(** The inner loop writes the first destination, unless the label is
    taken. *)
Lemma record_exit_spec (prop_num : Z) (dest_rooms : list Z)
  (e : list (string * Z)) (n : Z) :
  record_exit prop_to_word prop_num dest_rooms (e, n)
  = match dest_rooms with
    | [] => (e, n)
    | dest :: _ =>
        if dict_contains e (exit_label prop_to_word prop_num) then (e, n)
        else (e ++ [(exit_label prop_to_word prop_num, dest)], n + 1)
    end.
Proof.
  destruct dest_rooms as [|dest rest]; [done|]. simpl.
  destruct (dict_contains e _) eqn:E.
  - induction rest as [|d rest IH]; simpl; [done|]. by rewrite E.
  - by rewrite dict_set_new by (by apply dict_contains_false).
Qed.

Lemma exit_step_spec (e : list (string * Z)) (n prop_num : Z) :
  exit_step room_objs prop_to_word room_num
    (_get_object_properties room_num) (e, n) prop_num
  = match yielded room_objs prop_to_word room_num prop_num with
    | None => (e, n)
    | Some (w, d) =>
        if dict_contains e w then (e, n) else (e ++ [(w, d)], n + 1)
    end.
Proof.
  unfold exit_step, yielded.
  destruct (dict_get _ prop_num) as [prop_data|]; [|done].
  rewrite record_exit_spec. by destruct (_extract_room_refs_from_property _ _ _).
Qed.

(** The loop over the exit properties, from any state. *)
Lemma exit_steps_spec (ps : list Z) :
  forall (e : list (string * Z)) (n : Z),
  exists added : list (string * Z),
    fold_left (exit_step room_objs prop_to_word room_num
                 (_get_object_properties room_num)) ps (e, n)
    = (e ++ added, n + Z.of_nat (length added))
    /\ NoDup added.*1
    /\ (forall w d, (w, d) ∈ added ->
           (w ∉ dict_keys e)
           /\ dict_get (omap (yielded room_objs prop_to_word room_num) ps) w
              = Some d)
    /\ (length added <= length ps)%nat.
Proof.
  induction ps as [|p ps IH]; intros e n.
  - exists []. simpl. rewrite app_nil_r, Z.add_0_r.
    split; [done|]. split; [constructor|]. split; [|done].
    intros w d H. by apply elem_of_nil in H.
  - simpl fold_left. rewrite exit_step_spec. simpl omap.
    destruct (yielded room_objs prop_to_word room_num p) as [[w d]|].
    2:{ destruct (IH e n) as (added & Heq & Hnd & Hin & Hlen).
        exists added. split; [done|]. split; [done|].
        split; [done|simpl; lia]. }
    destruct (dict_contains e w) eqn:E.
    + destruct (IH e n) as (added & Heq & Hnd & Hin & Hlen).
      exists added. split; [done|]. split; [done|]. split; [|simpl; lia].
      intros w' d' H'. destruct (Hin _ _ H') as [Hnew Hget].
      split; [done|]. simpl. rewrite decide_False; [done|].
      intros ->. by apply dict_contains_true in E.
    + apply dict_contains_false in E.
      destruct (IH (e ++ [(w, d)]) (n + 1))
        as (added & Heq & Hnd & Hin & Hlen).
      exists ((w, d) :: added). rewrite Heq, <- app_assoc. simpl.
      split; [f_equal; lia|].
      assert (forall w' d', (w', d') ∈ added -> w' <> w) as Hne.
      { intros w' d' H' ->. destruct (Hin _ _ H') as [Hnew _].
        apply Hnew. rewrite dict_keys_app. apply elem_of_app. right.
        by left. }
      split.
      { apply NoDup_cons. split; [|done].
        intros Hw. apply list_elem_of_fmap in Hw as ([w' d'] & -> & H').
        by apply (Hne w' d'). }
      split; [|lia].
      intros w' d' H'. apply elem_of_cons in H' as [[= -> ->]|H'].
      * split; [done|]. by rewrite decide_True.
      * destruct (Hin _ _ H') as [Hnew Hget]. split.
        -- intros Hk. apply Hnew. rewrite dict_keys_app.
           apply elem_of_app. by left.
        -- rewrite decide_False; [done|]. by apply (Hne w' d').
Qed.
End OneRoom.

········

Problem: Beginning with the first line of the records above, reproduce each line exactly, ending at the line that contains "- induction rest", and leave out everything else.

Exercise response:
(** The inner loop writes the first destination, unless the label is
    taken. *)
Lemma record_exit_spec (prop_num : Z) (dest_rooms : list Z)
  (e : list (string * Z)) (n : Z) :
  record_exit prop_to_word prop_num dest_rooms (e, n)
  = match dest_rooms with
    | [] => (e, n)
    | dest :: _ =>
        if dict_contains e (exit_label prop_to_word prop_num) then (e, n)
        else (e ++ [(exit_label prop_to_word prop_num, dest)], n + 1)
    end.
Proof.
  destruct dest_rooms as [|dest rest]; [done|]. simpl.
  destruct (dict_contains e _) eqn:E.
  - induction rest as [|d rest IH]; simpl; [done|]. by rewrite E.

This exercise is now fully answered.